Polar

Attica Locke

Bluebird, Bluebird

illustration

Chronique de Alexandra Villon

Librairie La Madeleine (Lyon)

Plantons le décor : une petite bourgade paumée du Texas. Un double meurtre : une blanche et un noir. Un Ranger noir. Une Fraternité aryenne suprémaciste. Le nouveau polar d’Attica Locke, sans détour, annonce la couleur.

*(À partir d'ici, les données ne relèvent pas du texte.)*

Lemma find_max_fold el : ∀ m,
  (m ≤ foldl (λ max_seen '(u, v), Nat.max (Nat.max max_seen u) v) m el)%nat
  ∧ Forall (λ e : Edge,
              (e.1 ≤ foldl (λ max_seen '(u, v),
                              Nat.max (Nat.max max_seen u) v) m el)%nat
              ∧ (e.2 ≤ foldl (λ max_seen '(u, v),
                                Nat.max (Nat.max max_seen u) v) m el)%nat)
           el.
Proof.
  induction el as [|[u v] el IH]; intros m; cbn [foldl].
  - split; [done|constructor].
  - destruct (IH (Nat.max (Nat.max m u) v)) as [H1 H2].
    split; [lia|]. constructor; [cbn [fst snd]; lia|done].
Qed.

(** [FindMaxNodeID] bounds every id of the list. *)
Lemma find_max_node_id el :
  Forall (λ e : Edge, e.1 ≤ FindMaxNodeID el ∧ e.2 ≤ FindMaxNodeID el)%nat
         el.
Proof. apply (find_max_fold el 0%nat). Qed.

Lemma written_elem a v ws : v ∈ written a ws ↔ (a, v) ∈ ws.
Proof.
  induction ws as [|[b x] ws IH].
  - rewrite written_nil, !elem_of_nil. tauto.
  - rewrite written_cons, elem_of_app, IH, elem_of_cons. cbn [fst snd].
    destruct (decide (b = a)) as [->|Hne].
    + rewrite list_elem_of_singleton. split.
      * intros [->|?]; [by left|by right].
      * intros [[= ->]|?]; [by left|by right].
    + rewrite elem_of_nil. split.
      * intros [[]|?]. by right.
      * intros [[= ? ?]|?]; [congruence|by right].
Qed.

Remarquée en 2009 et couronnée par le prix Edgar-Allan-Poe pour son premier polar Marée noire (Gallimard et Folio policier), Attica Locke, romancière afro-américaine née au Texas, n’a cessé depuis d’écrire des intrigues policières s’inscrivant dans un contexte de haine raciale, de ségrégation, pointant du doigt les failles et les discriminations qui ont encore cours au sein de la société américaine, et tout particulièrement dans certains lieux où l’Histoire a laissé des traces, comme au Texas. Dans son nouveau roman, l’auteure met en scène Darren Mattews, un Ranger noir dont l’attention a été attirée par un double meurtre commis à Lark, une petite bourgade du Texas au bord du bayou Attoyac. Le corps d’un homme noir, venant de Chicago, a été retrouvé dans la rivière, suivi deux jours plus tard par celui d’une jeune fille blanche. Un schéma inversé qui ne colle pas selon Darren, habitué à ces crimes raciaux qui laissent peu de place au doute. Deux bars scindent la ville en deux : le café de Geneva, repère jazzy des noirs de la ville et le Chevy, bastion des blancs. Au sein d’une même communauté, les êtres et les couleurs ne se mélangent pas. Et quand ils le font, ça dérape. C’est ce que Darren, en fouillant dans les petites histoires de chacun, va tenter de prouver pour résoudre cette troublante affaire. Or, quand on est un Ranger noir et qu’on décide d’aller fourrer son nez – en marge de sa hiérarchie bien sûr – dans des affaires qui impliquent une Fraternité aryenne très mal intentionnée, on s’expose forcément à des complications. Attica Locke nous propulse au cœur du marais américain, suintant la corruption et la haine raciale. Son roman, haletant, brutal et bien ficelé, nous plonge dans l'ambiance d'un Texas gangrené par son histoire. On en ressort avec effroi, stupéfait et empli de colère.